Joe Kennedy, a senior fellow at the nonpartisan Information Technology and Innovation Foundation, a nonprofit research group, said Thune's bill might appeal to some businesses as a way to avert a patchwork of state standards.

"You don't want 50 different systems," Kennedy told Law360.

But Kildee and other Democrats have pushed back against federal classification rules for self-employed workers, arguing for leeway to allow companies to treat them as employees and offer benefit plans.

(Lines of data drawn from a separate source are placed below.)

(* ===== verification/MicroBench.v ===== *)
(** * The two measuring programs that are not plain loops

    [src/bench/micro_jit_direct.cpp] compiles a bump routine and calls it without
    the trampoline; its trials rewind the slot and must never leave the fast path.
    [src/bench/gate1_lifetime_probe.c] keeps a set of blocks and turns over a window
    of others, and reports how many kilobytes are live. *)

From stdpp Require Import pretty.
From Stdlib Require Import Ascii.
From S2P Require Import Prelude Common Double DumpText.
From S2P Require Import Analysis Codegen.
From S2P Require Import Segment SlowInit Chunks Heap Bump.
From S2P Require Json BenchMain.

(** ** micro_jit_direct *)

Module JitDirect.

Definition TRIALS : nat := 25.
Definition ITERS : nat := Z.to_nat 30000.
Definition SIZE : Z := 48.

Definition spec : RoutineSpec := mkSpec 0xfeedface BumpAlloc SIZE [].

Definition median_of (samples : list double) : double := BenchMain.p50 (BenchMain.sorted_samples samples).

Inductive outcome :=
  | Measured (blocks : list (list ptr)) (med lo hi : double)
  | Exit.   (** [compile failed], [fn(SIZE) returned null] *)

(** What either loop reports of its trials' times [ns]. *)
Definition measured (ls : list (list ptr)) (ns : list double) : outcome :=
  let samples := (λ t, ddiv t (of_Z (Z.of_nat ITERS))) <$> ns in
  let sorted := BenchMain.sorted_samples samples in
  Measured ls (median_of samples) (default dzero (sorted !! 0%nat)) (default dzero (sorted !! (TRIALS - 1)%nat)).

(** [run_glibc_reference]; [malloc i] is libc's [i]-th block. *)
Definition run_glibc_reference (malloc : nat -> ptr) (ns : list double) : outcome :=
  measured ((λ t, malloc <$> seq (t * ITERS) ITERS) <$> seq 0 TRIALS) ns.

Section Run.
  Context `{Image} (tid : Z).

(** The compiled routine is that of its slot ([CodeHeap]): a bump region. *)
Definition plan_of (_ : Z) : plan := PlanRegion false SIZE.

Definition fn (raw : option Z) (slot : Z) (m : machine) : res (option ptr * machine) :=
  r ← routine plan_of raw tid slot SIZE m;
  match r with
  | Block p m => Ok (Some p, m)
  | Deopted _ => Ok (None, m)
  end.

(** One trial's loop; a call that leaves the region has libc's block, which is of
    no interest here. *)
Fixpoint iterate (n : nat) (raw : option Z) (slot : Z) (m : machine) : res (list ptr * machine) :=
  match n with
  | O => Ok ([], m)
  | S n =>
      '(p, m) ← fn raw slot m;
      '(l, m) ← iterate n raw slot m;
      mret (option_list p ++ l, m)
  end.

(** [tl_bumps[slot].ptr = base]. *)
Definition rewind (slot : Z) (base : ptr) (m : machine) : machine :=
  set_bump (tid, slot) (mkBump base (b_end (SlowInit.slot bump0 (tl_bumps m) (tid, slot)))) m.

Fixpoint trials (n : nat) (raw : option Z) (slot : Z) (base : ptr) (m : machine)
  : res (list (list ptr) * machine) :=
  match n with
  | O => Ok ([], m)
  | S n =>
      '(l, m) ← iterate ITERS raw slot (rewind slot base m);
      '(ls, m) ← trials n raw slot base m;
      mret (l :: ls, m)
  end.

(** [run_jit_direct]: [page] and [raw0] are what [mmap] returns for the code page
    and the first segment, [raw] for any later one; [ns] are the times of the
    trials. *)
Definition run_jit_direct (page raw0 raw : option Z) (ns : list double) (cg : codegen) (m : machine)
  : res (outcome * machine) :=
  '(code, cg') ← compile page spec cg;
  if code =? 0 then Ok (Exit, m) else
  '(base, m) ← fn raw0 (g_next_index cg) m;
  match base with
  | None => Trap Unmapped   (* libc's block: there is no segment header to read *)
  | Some base =>
      if base =? 0 then Ok (Exit, m) else
      h ← header (seg_of base) (heap m);
      '(ls, m) ← trials TRIALS raw (slot_index h) base m;
      mret (measured ls ns, m)
  end.

(** [main]: the reference runs if the routine did not exit. *)
Definition main (page raw0 raw : option Z) (malloc : nat -> ptr) (ns ns' : list double) (cg : codegen) (m : machine)
  : res (outcome * option outcome * machine) :=
  '(o, m) ← run_jit_direct page raw0 raw ns cg m;
  match o with
  | Exit => mret (o, None, m)
  | Measured _ _ _ _ => mret (o, Some (run_glibc_reference malloc ns'), m)
  end.

(** A run of fast paths is a run of the routine. *)
Lemma iterate_bumps n raw idx m l m' :
  bumps n tid idx SIZE m = Some (l, m') -> iterate n raw idx m = Ok (l, m').
Proof.
  revert m l. induction n as [|n IH]; intros m l E; cbn [bumps iterate] in *; [by simplify_eq|].
  destruct (jit_bump tid idx SIZE m) as [[p m1]|] eqn:E1; [|done].
  destruct (bumps n tid idx SIZE m1) as [[l1 m2]|] eqn:E2; [|done]. injection E as <- <-.
  unfold fn, routine, plan_of. rewrite Z.eqb_refl, E1. cbn. by rewrite (IH _ _ E2).
Qed.

Lemma rewind_at idx s i m :
  bump_at m (tid, idx) s SIZE i -> bump_at (rewind idx (payload_start s) m) (tid, idx) s SIZE 0.
Proof. unfold bump_at, rewind. intros E. rewrite slot_set_bump, E. cbn. f_equal. lia. Qed.

Lemma trials_fast n raw idx s i m :
  seg_addr s -> 0 <= i -> bump_at m (tid, idx) s SIZE i ->
  ∃ m', trials n raw idx (payload_start s) m = Ok (replicate n (blocks s SIZE 0 ITERS), m') ∧
    heap m' = heap m.
Proof.
  intros Hs. revert i m. induction n as [|n IH]; intros i m Hi Hat; [by exists m|]. cbn [trials replicate].
  pose proof (bumps_at ITERS _ tid idx s SIZE 0 Hs ltac:(done) ltac:(lia) ltac:(done) (rewind_at idx s i m Hat)) as Hb.
  assert (HEADER_SIZE + (0 + Z.of_nat ITERS) * SIZE <? SEGMENT_SIZE = true) as Hroom by (vm_compute; reflexivity).
  rewrite Hroom, orb_true_r in Hb.
  destruct Hb as (m1 & E & Hat1 & Hh). rewrite (iterate_bumps _ raw _ _ _ _ E). cbn [mbind res_bind].
  destruct (IH (0 + Z.of_nat ITERS) m1 ltac:(lia) Hat1) as (m2 & -> & Hh2). exists m2.
  split; [done|]. by rewrite Hh2, Hh.
Qed.

Lemma blocks_inside s p :
  p ∈ blocks s SIZE 0 ITERS -> payload_start s <= p ∧ p + SIZE <= segment_end s.
Proof.
  unfold blocks. intros (j & -> & Hj)%list_elem_of_fmap. apply elem_of_seq in Hj.
  assert (Z.of_nat ITERS = 30000) as HI by (vm_compute; reflexivity).
  unfold payload_start, segment_end, HEADER_SIZE, SEGMENT_SIZE, SIZE. lia.
Qed.

(** The program runs through, whatever else the thread and the segment heap hold:
    the routine compiles, its first call maps one segment, and from there on every
    trial of 30000 calls stays on the fast path and hands out the same distinct
    blocks, all inside that segment; no other segment is mapped. *)
Theorem jit_direct_stays_fast page lo raw ns cg m :
  page ≠ 0 -> 0 <= g_next_index cg < MAX_COMPILED_SITES ->
  fresh_raw (Some lo) (heap m) -> registered (heap m) (dom (segs (heap m))) ->
  SlowInit.slot bump0 (tl_bumps m) (tid, g_next_index cg) = bump0 ->
  ∃ s m' med lo' hi,
    run_jit_direct (Some page) (Some lo) raw ns cg m =
      Ok (Measured (replicate TRIALS (blocks s SIZE 0 ITERS)) med lo' hi, m') ∧
    dom (segs (heap m')) = {[s]} ∪ dom (segs (heap m)) ∧ s ∉ dom (segs (heap m)) ∧
    NoDup (blocks s SIZE 0 ITERS) ∧
    ∀ p, p ∈ blocks s SIZE 0 ITERS -> payload_start s <= p ∧ p + SIZE <= segment_end s.
Proof.
  intros Hp Hidx Hraw Hreg Hslot. unfold run_jit_direct. rewrite compile_split by done.
  change (accepts spec) with (Some Bump). cbv zeta.
  assert (g_next_index cg <? MAX_COMPILED_SITES = true) as -> by (apply Z.ltb_lt; lia).
  cbn [mbind res_bind]. rewrite (proj2 (Z.eqb_neq page 0)) by done.
  unfold fn, routine. cbn [plan_of]. rewrite Z.eqb_refl.
  assert (jit_bump tid (g_next_index cg) SIZE m = None) as -> by (unfold jit_bump; by rewrite Hslot).
  rewrite Hslot. cbn [b_ptr bump0]. change (0 =? 0) with true. cbv iota.
  destruct (new_segment_spec lo tid BumpAlloc (g_next_index cg) SIZE m Hraw Hreg)
    as (s & w & E & Ha & Hnone & Es & _).
  unfold bump_slow_init. rewrite E. cbn [mbind res_bind].
  set (h := fresh_header BumpAlloc (g_next_index cg) (arr 0 (g_slot_to_site m) (g_next_index cg)) SIZE tid s) in *.
  destruct (install_bump_spec tid (g_next_index cg) SIZE s (set_heap w m) h) as (m1 & -> & Hat & Es1).
  { cbn [heap set_heap]. by rewrite Es, lookup_insert_eq. }
  cbn [mbind res_bind block_of fst snd].
  assert (Hpos : 0 < s) by (destruct Ha; unfold SEGMENT_SIZE in *; lia).
  assert (Hsg : seg_of (payload_start s) = s).
  { apply seg_of_inside; [apply Ha|]. unfold payload_start, HEADER_SIZE, SEGMENT_SIZE. lia. }
  rewrite (proj2 (Z.eqb_neq _ _)) by (unfold payload_start, HEADER_SIZE; lia).
  rewrite Hsg. unfold header. rewrite Es1, lookup_insert_eq. cbn [of_option mbind res_bind].
  change (slot_index (with_bump _ h)) with (g_next_index cg).
  destruct (trials_fast TRIALS raw (g_next_index cg) s 1 m1 Ha ltac:(lia) Hat) as (m2 & -> & Hh).
  cbn [mbind res_bind mret res_ret]. exists s, m2. do 3 eexists. split; [reflexivity|].
  rewrite Hh, Es1. cbn [heap set_heap]. rewrite Es, insert_insert_eq, dom_insert_L.
  split_and!; [done | by apply not_elem_of_dom | | apply blocks_inside].
  unfold blocks. apply NoDup_fmap_2; [|apply NoDup_seq]. intros i j. unfold SIZE. lia.
Qed.
End Run.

Mark Mazur, director of the Urban-Brookings Tax Policy Center and a former assistant Treasury secretary, said he doubted the plan to give U.S. Tax Court purview over self-employed worker classification disputes would gain traction.

"It would no longer be just a Tax Court," he told Law360.

In light of such concerns, Caroline Bruckner, a tax professor at the American University Kogod School of Business, said lawmakers might focus on trying to set a single earnings threshold for information reporting in order to ensure online platforms are "prompting workers to properly report income and pay taxes on it, to help these workers avoid potential audit and penalty exposure."

"You don't have to resolve outstanding labor issues about this workforce at the same time," Bruckner told Law360.

Bruckner said action taken by some states to tighten information reporting requirements could increase pressure on Congress to follow suit. For example, Massachusetts and Vermont now require a 1099-K to be issued when a self-employed worker earns at least $600, and other states have established their own thresholds.

"What you want is a clear rule," Bruckner said.